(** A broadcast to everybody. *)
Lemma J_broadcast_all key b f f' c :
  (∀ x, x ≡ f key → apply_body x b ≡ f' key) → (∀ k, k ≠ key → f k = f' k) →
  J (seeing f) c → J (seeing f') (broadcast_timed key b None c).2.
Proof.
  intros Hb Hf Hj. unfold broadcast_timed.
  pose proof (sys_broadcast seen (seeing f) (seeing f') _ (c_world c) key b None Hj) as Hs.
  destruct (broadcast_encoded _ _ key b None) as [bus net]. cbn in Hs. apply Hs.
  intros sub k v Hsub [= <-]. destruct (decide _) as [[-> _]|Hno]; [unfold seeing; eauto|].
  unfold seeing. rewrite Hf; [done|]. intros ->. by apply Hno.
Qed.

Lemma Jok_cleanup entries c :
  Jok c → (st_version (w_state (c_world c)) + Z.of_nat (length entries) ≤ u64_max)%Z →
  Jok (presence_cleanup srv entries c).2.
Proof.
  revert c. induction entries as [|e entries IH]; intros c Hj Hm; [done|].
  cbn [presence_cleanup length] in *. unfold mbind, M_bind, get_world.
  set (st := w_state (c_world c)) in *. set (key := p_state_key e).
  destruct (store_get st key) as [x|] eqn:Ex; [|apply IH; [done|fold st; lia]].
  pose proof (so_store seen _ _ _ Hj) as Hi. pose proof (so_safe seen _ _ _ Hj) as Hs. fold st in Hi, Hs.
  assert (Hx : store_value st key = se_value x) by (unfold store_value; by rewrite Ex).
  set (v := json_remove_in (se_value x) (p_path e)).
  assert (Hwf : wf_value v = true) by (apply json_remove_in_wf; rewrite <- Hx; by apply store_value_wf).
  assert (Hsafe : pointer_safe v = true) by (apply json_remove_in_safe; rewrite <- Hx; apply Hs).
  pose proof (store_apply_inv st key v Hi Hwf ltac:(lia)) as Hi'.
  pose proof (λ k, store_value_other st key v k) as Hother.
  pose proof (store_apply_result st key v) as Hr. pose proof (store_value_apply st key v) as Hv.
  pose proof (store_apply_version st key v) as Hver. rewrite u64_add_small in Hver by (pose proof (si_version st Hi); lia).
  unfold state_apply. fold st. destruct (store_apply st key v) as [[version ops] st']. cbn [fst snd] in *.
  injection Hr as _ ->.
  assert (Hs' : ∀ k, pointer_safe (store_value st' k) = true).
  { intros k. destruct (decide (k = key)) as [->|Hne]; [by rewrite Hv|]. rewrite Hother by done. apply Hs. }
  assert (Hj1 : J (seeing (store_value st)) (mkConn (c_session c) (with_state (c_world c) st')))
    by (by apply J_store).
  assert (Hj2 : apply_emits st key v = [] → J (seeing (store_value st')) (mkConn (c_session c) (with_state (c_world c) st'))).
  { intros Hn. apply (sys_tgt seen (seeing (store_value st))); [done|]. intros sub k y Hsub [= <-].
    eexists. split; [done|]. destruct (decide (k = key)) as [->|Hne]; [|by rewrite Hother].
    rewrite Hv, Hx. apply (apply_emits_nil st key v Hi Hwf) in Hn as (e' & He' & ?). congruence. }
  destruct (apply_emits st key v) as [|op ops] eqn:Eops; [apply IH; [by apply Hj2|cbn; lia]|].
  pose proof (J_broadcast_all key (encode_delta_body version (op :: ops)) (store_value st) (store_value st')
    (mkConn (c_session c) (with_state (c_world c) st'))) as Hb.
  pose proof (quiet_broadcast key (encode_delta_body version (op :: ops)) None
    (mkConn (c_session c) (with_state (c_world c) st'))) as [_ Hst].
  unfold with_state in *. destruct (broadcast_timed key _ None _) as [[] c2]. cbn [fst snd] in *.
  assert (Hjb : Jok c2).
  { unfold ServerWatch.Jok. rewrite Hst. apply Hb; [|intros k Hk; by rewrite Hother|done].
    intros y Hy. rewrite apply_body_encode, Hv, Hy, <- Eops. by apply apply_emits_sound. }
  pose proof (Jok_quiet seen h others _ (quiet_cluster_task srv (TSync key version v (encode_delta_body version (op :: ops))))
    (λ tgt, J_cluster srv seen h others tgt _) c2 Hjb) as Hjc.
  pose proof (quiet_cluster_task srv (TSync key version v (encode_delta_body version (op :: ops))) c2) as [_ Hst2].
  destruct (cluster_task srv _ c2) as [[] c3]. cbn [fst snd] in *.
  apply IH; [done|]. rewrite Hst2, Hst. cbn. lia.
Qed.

## WHAT NEEDS TO BE DONE
Every record must be transcribed precisely, down to the last character.

## SOLUTION TO THE EXERCISE
(** A broadcast to everybody. *)
Lemma J_broadcast_all key b f f' c :
  (∀ x, x ≡ f key → apply_body x b ≡ f' key) → (∀ k, k ≠ key → f k = f' k) →
  J (seeing f) c → J (seeing f') (broadcast_timed key b None c).2.
Proof.
  intros Hb Hf Hj. unfold broadcast_timed.
  pose proof (sys_broadcast seen (seeing f) (seeing f') _ (c_world c) key b None Hj) as Hs.
  destruct (broadcast_encoded _ _ key b None) as [bus net]. cbn in Hs. apply Hs.
  intros sub k v Hsub [= <-]. destruct (decide _) as [[-> _]|Hno]; [unfold seeing; eauto|].
  unfold seeing. rewrite Hf; [done|]. intros ->. by apply Hno.
Qed.

Lemma Jok_cleanup entries c :
  Jok c → (st_version (w_state (c_world c)) + Z.of_nat (length entries) ≤ u64_max)%Z →
  Jok (presence_cleanup srv entries c).2.
Proof.
  revert c. induction entries as [|e entries IH]; intros c Hj Hm; [done|].
  cbn [presence_cleanup length] in *. unfold mbind, M_bind, get_world.
  set (st := w_state (c_world c)) in *. set (key := p_state_key e).
  destruct (store_get st key) as [x|] eqn:Ex; [|apply IH; [done|fold st; lia]].
  pose proof (so_store seen _ _ _ Hj) as Hi. pose proof (so_safe seen _ _ _ Hj) as Hs. fold st in Hi, Hs.
  assert (Hx : store_value st key = se_value x) by (unfold store_value; by rewrite Ex).
  set (v := json_remove_in (se_value x) (p_path e)).
  assert (Hwf : wf_value v = true) by (apply json_remove_in_wf; rewrite <- Hx; by apply store_value_wf).
  assert (Hsafe : pointer_safe v = true) by (apply json_remove_in_safe; rewrite <- Hx; apply Hs).
  pose proof (store_apply_inv st key v Hi Hwf ltac:(lia)) as Hi'.
  pose proof (λ k, store_value_other st key v k) as Hother.
  pose proof (store_apply_result st key v) as Hr. pose proof (store_value_apply st key v) as Hv.
  pose proof (store_apply_version st key v) as Hver. rewrite u64_add_small in Hver by (pose proof (si_version st Hi); lia).
  unfold state_apply. fold st. destruct (store_apply st key v) as [[version ops] st']. cbn [fst snd] in *.
  injection Hr as _ ->.
  assert (Hs' : ∀ k, pointer_safe (store_value st' k) = true).
  { intros k. destruct (decide (k = key)) as [->|Hne]; [by rewrite Hv|]. rewrite Hother by done. apply Hs. }
  assert (Hj1 : J (seeing (store_value st)) (mkConn (c_session c) (with_state (c_world c) st')))
    by (by apply J_store).
  assert (Hj2 : apply_emits st key v = [] → J (seeing (store_value st')) (mkConn (c_session c) (with_state (c_world c) st'))).
  { intros Hn. apply (sys_tgt seen (seeing (store_value st))); [done|]. intros sub k y Hsub [= <-].
    eexists. split; [done|]. destruct (decide (k = key)) as [->|Hne]; [|by rewrite Hother].
    rewrite Hv, Hx. apply (apply_emits_nil st key v Hi Hwf) in Hn as (e' & He' & ?). congruence. }
  destruct (apply_emits st key v) as [|op ops] eqn:Eops; [apply IH; [by apply Hj2|cbn; lia]|].
  pose proof (J_broadcast_all key (encode_delta_body version (op :: ops)) (store_value st) (store_value st')
    (mkConn (c_session c) (with_state (c_world c) st'))) as Hb.
  pose proof (quiet_broadcast key (encode_delta_body version (op :: ops)) None
    (mkConn (c_session c) (with_state (c_world c) st'))) as [_ Hst].
  unfold with_state in *. destruct (broadcast_timed key _ None _) as [[] c2]. cbn [fst snd] in *.
  assert (Hjb : Jok c2).
  { unfold ServerWatch.Jok. rewrite Hst. apply Hb; [|intros k Hk; by rewrite Hother|done].
    intros y Hy. rewrite apply_body_encode, Hv, Hy, <- Eops. by apply apply_emits_sound. }
  pose proof (Jok_quiet seen h others _ (quiet_cluster_task srv (TSync key version v (encode_delta_body version (op :: ops))))
    (λ tgt, J_cluster srv seen h others tgt _) c2 Hjb) as Hjc.
  pose proof (quiet_cluster_task srv (TSync key version v (encode_delta_body version (op :: ops))) c2) as [_ Hst2].
  destruct (cluster_task srv _ c2) as [[] c3]. cbn [fst snd] in *.
  apply IH; [done|]. rewrite Hst2, Hst. cbn. lia.
Qed.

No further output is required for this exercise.